1. “Micro”-market to patients. Target consumers who test positive for actionable mutations (like BRCA or other biomarkers). Consider partnering with companies like 23andMe to educate patients on the potential implications of test results and biomarkers.
2. Alleviate cost barriers to testing. Offer reimbursement to consumers or even pay fully, given the opportunity that it opens up vs. the relative cost.
3. Harness the data. Leverage rich testing and lab results data to help identify where there’s a high unmet need for potential treatments.
4. Educate HCPs. Equip physicians with information to address potential questions and objections from their patients related to genetic testing.

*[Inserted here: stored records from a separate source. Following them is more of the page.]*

(** ** Properties of [toggleRowDb] *)

(** C23: toggling the same row twice gives back the store: the toggle
    finds the same block and row again, and changes only that row's
    flag. *)
Theorem toggleRowDb_involutive k blockNum rowIndex store :
  toggleRowDb k blockNum rowIndex (toggleRowDb k blockNum rowIndex store) = store.
Proof.
  destruct (toggleRowDb_cases k blockNum rowIndex store)
    as [Heq | (list & bi & b & row & Ek & Ef & Eb & Er & ->)]; [by rewrite !Heq|].
  pose proof (lookup_lt_Some _ _ _ Eb). pose proof (lookup_lt_Some _ _ _ Er).
  unfold toggleRowDb. cbv zeta. rewrite lookup_insert_eq. cbn [default id].
  rewrite (find_index_insert_same _ _ _ _ b Eb) by done. rewrite Ef.
  rewrite list_lookup_insert_eq by done. cbn [Block.rows Block.block].
  rewrite list_lookup_insert_eq by done.
  rewrite toggle_row_involutive, !list_insert_insert_eq, (list_insert_id _ _ _ Er), block_eta.
  rewrite (list_insert_id _ _ _ Eb), insert_insert_eq. by apply insert_id.
Qed.

(** ** Properties of [quickAddWordsForRow] *)

(** C24: quick-adding headwords keeps every sequence's block numbers
    strictly increasing from 1: each new block is numbered one past the
    last, which is the largest. *)
Theorem quickAdd_preserves_wf bKey input sequences catalog existing :
  entry_store_wf existing -> entry_store_wf (fst (quickAddWordsForRow bKey input sequences catalog existing)).
Proof.
  intros H. unfold quickAddWordsForRow. destruct input as [s|]; [|done]. cbv zeta.
  destruct (bool_decide (parseWords s = [])); [done|].
  destruct (bool_decide (List.filter _ sequences = [])); [done|]. by apply fold_add_words_wf.
Qed.

Lemma quickAdd_preserves_wf_witness :
  entry_store_wf (∅ : EntryStore) /\
  entry_store_wf (fst (quickAddWordsForRow "column B-1" (Some "cat, dog") [["column B-1"; "column B-2"]] []
                   (∅ : EntryStore))).
Proof.
  assert (entry_store_wf (∅ : EntryStore)) as H by apply map_Forall_empty.
  split; [exact H|]. exact (quickAdd_preserves_wf _ _ _ _ _ H).
Defined.

(** A quick-added block exports exactly the pair (word, word) when
    the placeholder sentinel is the seeded text ["enter output value"]:
    the word is the block's headword and its identifier, and the seeded
    rows are not filled. *)
Theorem quick_block_exports_headword m path nb w tokens :
  path <> [] -> isFilledOutput seeded_output w = true ->
  collectPairs seeded_output [quick_block m path nb w] tokens = [(w, w)].
Proof.
  destruct path as [|bk rest]; [done|]. intros _ Hw.
  apply Permutation_singleton_r. rewrite collectPairs_rows. cbn [flat_map]. rewrite app_nil_r.
  rewrite quick_block_headword by done.
  unfold quick_block. cbn [Block.rows]. rewrite imap_cons. cbn [flat_map].
  rewrite flat_map_all_nil.
  - unfold export_row, exportValueFor. simpl. rewrite Hw. reflexivity.
  - eapply Forall_impl; [apply quick_rows_tail|]. intros r [_ Hr].
    unfold export_row. rewrite Hr, seeded_output_unfilled. by destruct (BlockRow.dbSkipRow r).
Qed.
(* ===== verification/SeqView.v ===== *)
(** * The Sequences page as rendered, and its CSV download

    [src/src/pages/Sequences.tsx] beyond its handlers (which are in
    [Sequences]): the JSX the page renders from its state ([seq_view]:
    the palette with its labels, the working path's chips, the Save,
    Clear and Export buttons with their [disabled] conditions, the saved
    sequences' lines), a click on Save as the browser delivers it (not
    at all when the button is disabled), and [exportCSV]'s download
    link: a [data:] URL whose payload is [encodeURIComponent] of the CSV
    text.

    Strings are byte strings; a JS string is taken as its UTF-8 bytes,
    and [encodeURIComponent] percent-encodes every byte outside the
    unreserved set, which is what it does to the UTF-8 bytes of a string
    without lone surrogates (the only strings it does not throw on).
    What the browser saves for the link, the URL's payload
    percent-decoded ([percent_decode] of the URL standard), is
    [data_url_text]: browser behaviour, used here only as the reader of
    the link. *)

From S2P Require Import Prelude JsString Json Catalog Sequences EntryModel EntryOps.

(** ** [encodeURIComponent] and the data URL *)

Definition percent : ascii := "%"%char.

Definition in_range (lo hi : nat) (c : ascii) : bool :=
  (lo <=? nat_of_ascii c) && (nat_of_ascii c <=? hi).

(** The characters [encodeURIComponent] leaves as they are:
    [A-Z a-z 0-9 - _ . ! ~ * ' ( )]. *)
Definition uri_unreserved (c : ascii) : bool :=
  in_range 48 57 c || in_range 65 90 c || in_range 97 122 c ||
  existsb (Ascii.eqb c) (String.list_ascii_of_string "-_.!~*'()").

(** An upper-case hexadecimal digit. *)
Definition uri_hex_digit (d : nat) : ascii :=
  ascii_of_nat (if d <? 10 then 48 + d else 55 + d).

Definition uri_hex_value (c : ascii) : option nat :=
  if in_range 48 57 c then Some (nat_of_ascii c - 48)
  else if in_range 65 70 c then Some (nat_of_ascii c - 55)
  else if in_range 97 102 c then Some (nat_of_ascii c - 87)
  else None.

(** [encodeURIComponent(s)]: each byte outside the unreserved set as
    [%XX]. *)
Fixpoint encodeURIComponent (s : string) : string :=
  match s with
  | EmptyString => EmptyString
  | String c s' =>
      if uri_unreserved c then String c (encodeURIComponent s')
      else String percent (String (uri_hex_digit (nat_of_ascii c / 16))
             (String (uri_hex_digit (nat_of_ascii c mod 16)) (encodeURIComponent s')))
  end.

(** Percent-decoding: [%] and two hexadecimal digits give one byte; any
    other byte, a stray [%] included, is kept. *)
Fixpoint percent_decode (s : string) : string :=
  match s with
  | EmptyString => EmptyString
  | String c s' =>
      if Ascii.eqb c percent then
        match s' with
        | String h (String l s'') =>
            match uri_hex_value h, uri_hex_value l with
            | Some a, Some b => String (ascii_of_nat (16 * a + b)) (percent_decode s'')
            | _, _ => String c (percent_decode s')
            end
        | _ => String c (percent_decode s')
        end
      else String c (percent_decode s')
  end.

Definition csv_data_prefix : string := "data:text/csv;charset=utf-8,".

(** [exportCSV]'s link: [a.download] and [a.href]. *)
Definition exportCSV_link (slug : string) (seqs : list (list string)) : string * string :=
  (slug +:+ "-sequences.csv", csv_data_prefix +:+ encodeURIComponent (exportCSV seqs)).

(** The text of the file the browser saves for a CSV data URL. *)
Definition data_url_text (href : string) : option string :=
  percent_decode <$> strip_prefix csv_data_prefix href.

(** ** The page as rendered *)

(** A palette entry's text: [r.cVal || r.bVal || r.bKey]. *)
Definition palette_label (r : CatalogRow) : string :=
  if js_truthy (cVal r) then cVal r else if js_truthy (bVal r) then bVal r else bKey r.

(** A palette line: its text, the grey [(bKey)] when [r.cVal] is set,
    and the key its [+ add] button adds. *)
Record PaletteItem := mkPaletteItem {
  pi_label : string;
  pi_key_note : option string;
  pi_add : string
}.

Definition palette_item (r : CatalogRow) : PaletteItem :=
  mkPaletteItem (palette_label r) (if js_truthy (cVal r) then Some (bKey r) else None) (bKey r).

(** A saved sequence's line: [bToken] of each step, with [" → "]
    after every step but the last. *)
Definition saved_line (byBKey : gmap string CatalogRow) (p : list string) : string :=
  join " → " (map (fun bk => bToken bk byBKey) p).

(** [disabled={!working.length || hasDup}] of Save, negated. *)
Definition save_enabled (st : SeqPage) : bool :=
  negb (bool_decide (working st = []) || hasDup (working st)).

Record SeqView := mkSeqView {
  sv_items : nat;                  (** [{catalog.length} items] *)
  sv_palette : list PaletteItem;
  sv_no_matches : bool;            (** [No matches.] *)
  sv_heading : string;             (** [Edit sequence #n] or [Build new sequence] *)
  sv_save_label : string;          (** [Update] or [Save] *)
  sv_save_enabled : bool;
  sv_clear_enabled : bool;
  sv_dup_warning : bool;           (** [Remove duplicates first.] *)
  sv_chips : list string;
  sv_saved_count : nat;            (** [Saved sequences ({sequences.length})] *)
  sv_export_enabled : bool;
  sv_saved : list string
}.

(** The JSX of the page for its catalog, search text and state. *)
Definition seq_view (catalog : list CatalogRow) (q : string) (st : SeqPage) : SeqView :=
  let byBKey := catalogMap catalog in
  let pal := palette catalog q in
  mkSeqView (length catalog) (map palette_item pal) (bool_decide (pal = []))
    (match editingIndex st with
     | Some i => "Edit sequence #" +:+ string_of_nat (S i)
     | None => "Build new sequence"
     end)
    (match editingIndex st with Some _ => "Update" | None => "Save" end)
    (save_enabled st) (negb (bool_decide (working st = []))) (hasDup (working st))
    (map (fun bk => bToken bk byBKey) (working st)) (length (sequences st))
    (negb (bool_decide (sequences st = []))) (map (saved_line byBKey) (sequences st)).

(** A click on Save: a disabled button delivers no click. *)
Definition save_click (catalog : list CatalogRow) (q : string) (st : SeqPage) : SeqPage * option SeqAlert :=
  if sv_save_enabled (seq_view catalog q st) then save st else (st, None).

(** ** The data URL round trip *)

Lemma uri_hex_value_digit d : d < 16 -> uri_hex_value (uri_hex_digit d) = Some d.
Proof. intros Hd. do 16 (destruct d as [|d]; [reflexivity|]). lia. Qed.

Lemma percent_reserved : uri_unreserved percent = false.
Proof. reflexivity. Qed.

Lemma unreserved_not_percent c : uri_unreserved c = true -> Ascii.eqb c percent = false.
Proof.
  intros Hu. destruct (Ascii.eqb_spec c percent) as [->|]; [|done].
  by rewrite percent_reserved in Hu.
Qed.

Lemma uri_hex_digit_safe d : d < 16 -> uri_unreserved (uri_hex_digit d) = true.
Proof. intros Hd. do 16 (destruct d as [|d]; [reflexivity|]). lia. Qed.

Lemma byte_hex_split c :
  ascii_of_nat (16 * (nat_of_ascii c / 16) + nat_of_ascii c mod 16) = c.
Proof.
  rewrite <- Nat.div_mod_eq. apply ascii_nat_embedding.
Qed.

Lemma encode_safe_decode (s : string) :
  all_chars (fun c => uri_unreserved c || Ascii.eqb c percent) (encodeURIComponent s) = true /\
  percent_decode (encodeURIComponent s) = s.
Proof.
  induction s as [|c s [Hsafe IH]]; [done|]. cbn [encodeURIComponent].
  destruct (uri_unreserved c) eqn:Hu.
  - cbn. rewrite Hu, Hsafe, unreserved_not_percent, IH by done. done.
  - assert (nat_of_ascii c / 16 < 16) as Hhi
      by (pose proof (nat_ascii_bounded c); apply Nat.Div0.div_lt_upper_bound; lia).
    assert (nat_of_ascii c mod 16 < 16) as Hlo by (apply Nat.mod_upper_bound; lia).
    cbn [all_chars percent_decode]. rewrite !uri_hex_digit_safe, Hsafe by done.
    rewrite ?Ascii.eqb_refl. rewrite !uri_hex_value_digit, byte_hex_split, IH by done. split; [by rewrite orb_true_r|done].
Qed.

(** C14: The file the Export CSV link downloads holds the page's CSV
    text, and pasting that text into Import CSV on a page without saved
    sequences restores the saved sequences exactly, when they are
    distinct, non-empty, and their step keys are non-empty, trimmed and
    free of ["-"]. *)
Theorem export_download_reimports slug seqs w e :
  Forall (fun p => p <> [] /\ Forall csv_key_ok p) seqs -> NoDup seqs ->
  data_url_text (exportCSV_link slug seqs).2 = Some (exportCSV seqs) /\
  importCSV (data_url_text (exportCSV_link slug seqs).2) (mkSeqPage [] w e) = mkSeqPage seqs w e.
Proof.
  intros Hok Hnd.
  assert (data_url_text (exportCSV_link slug seqs).2 = Some (exportCSV seqs)) as Ht.
  { unfold data_url_text, exportCSV_link. cbn [snd]. rewrite strip_prefix_app. cbn.
    f_equal. apply encode_safe_decode. }
  split; [exact Ht|]. rewrite Ht, importCSV_exportCSV by done. cbn. by rewrite merge_paths_fresh.
Qed.

Lemma export_download_reimports_witness :
  Forall (fun p => p <> [] /\ Forall csv_key_ok p) [["B1"; "B2"]; ["B3"]] /\ NoDup [["B1"; "B2"]; ["B3"]] /\
  data_url_text (exportCSV_link "animals" [["B1"; "B2"]; ["B3"]]).2 = Some (exportCSV [["B1"; "B2"]; ["B3"]]) /\
  importCSV (data_url_text (exportCSV_link "animals" [["B1"; "B2"]; ["B3"]]).2) (mkSeqPage [] [] None) =
    mkSeqPage [["B1"; "B2"]; ["B3"]] [] None.
Proof.
  assert (NoDup [["B1"; "B2"]; ["B3"]]) as Hnd by (repeat constructor; set_solver).
  split; [exact csv_keys_ok_example|]. split; [exact Hnd|].
  exact (export_download_reimports "animals" _ [] None csv_keys_ok_example Hnd).
Defined.

(** ** The Save button *)

(** C16: The alert "Sequence has duplicate steps." can never show: Save
    is disabled while the working path repeats a step (the page shows
    "Remove duplicates first." instead, and a click changes nothing), and
    when it is enabled [save] either stores the path or refuses an
    existing one. *)
Theorem save_click_no_dup_alert catalog q st :
  (save_click catalog q st).2 <> Some DuplicateStepError /\
  (hasDup (working st) = true ->
     save_click catalog q st = (st, None) /\ sv_dup_warning (seq_view catalog q st) = true).
Proof.
  unfold save_click, seq_view, save_enabled. cbn [sv_save_enabled sv_dup_warning].
  split.
  - destruct (bool_decide (working st = [])) eqn:He; [done|].
    destruct (hasDup (working st)) eqn:Hd; [done|]. cbn [orb negb].
    unfold save. rewrite He, Hd. destruct (editingIndex st); [done|]. by case_match.
  - intros Hd. rewrite Hd, orb_true_r. done.
Qed.

(** ** Two titles for one path *)

(** C17: The Sequences page and the Entry pages name a path differently:
    the saved line of Sequences.tsx shows each step's [bToken] (value-1
    first), the Entry pages' title its [humanLabel] (value-2 first, as
    the specification's [title(path)] does).  For a row with two
    different values, the one-step path reads as its value-1 on one page
    and as its value-2 on the other. *)
Theorem saved_line_differs_from_title catalog q st r :
  catalogMap catalog !! bKey r = Some r -> js_truthy (bVal r) = true -> js_truthy (cVal r) = true ->
  sequences st = [[bKey r]] ->
  sv_saved (seq_view catalog q st) = [bVal r] /\
  title (seq_model (catalogMap catalog) [bKey r]) = cVal r.
Proof.
  intros Hr Hb Hc Hs. unfold seq_view, saved_line, seq_model. cbn [sv_saved title].
  rewrite Hs. cbn [map join]. unfold bToken, humanLabel. rewrite Hr, Hb, Hc. done.
Qed.

Lemma saved_line_differs_from_title_witness :
  let r := mkRow "column B-1" "column C-1" "cat" "chat" in
  catalogMap [r] !! bKey r = Some r /\ js_truthy (bVal r) = true /\ js_truthy (cVal r) = true /\
  sequences (mkSeqPage [["column B-1"]] [] None) = [[bKey r]] /\
  sv_saved (seq_view [r] "" (mkSeqPage [["column B-1"]] [] None)) = [bVal r] /\
  title (seq_model (catalogMap [r]) [bKey r]) = cVal r.
Proof.
  intros r.
  assert (catalogMap [r] !! bKey r = Some r) as H1 by (vm_compute; reflexivity).
  assert (js_truthy (bVal r) = true) as H2 by reflexivity.
  assert (js_truthy (cVal r) = true) as H3 by reflexivity.
  assert (sequences (mkSeqPage [["column B-1"]] [] None) = [[bKey r]]) as H4 by reflexivity.
  do 4 (split; [assumption|]).
  exact (saved_line_differs_from_title [r] "" (mkSeqPage [["column B-1"]] [] None) r H1 H2 H3 H4).
Defined.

Of course, patients and advocacy groups, physicians and drugmakers aren’t the only stakeholders affected. Diagnostics companies, testing labs, genetic counselors and others are all likely to be impacted by the growing DTC testing trend. While it’s still early in the adoption and use of these tests, we urge each of these groups to be proactive and determine how best to respond to the sea change that DTC testing is bringing to the marketplace.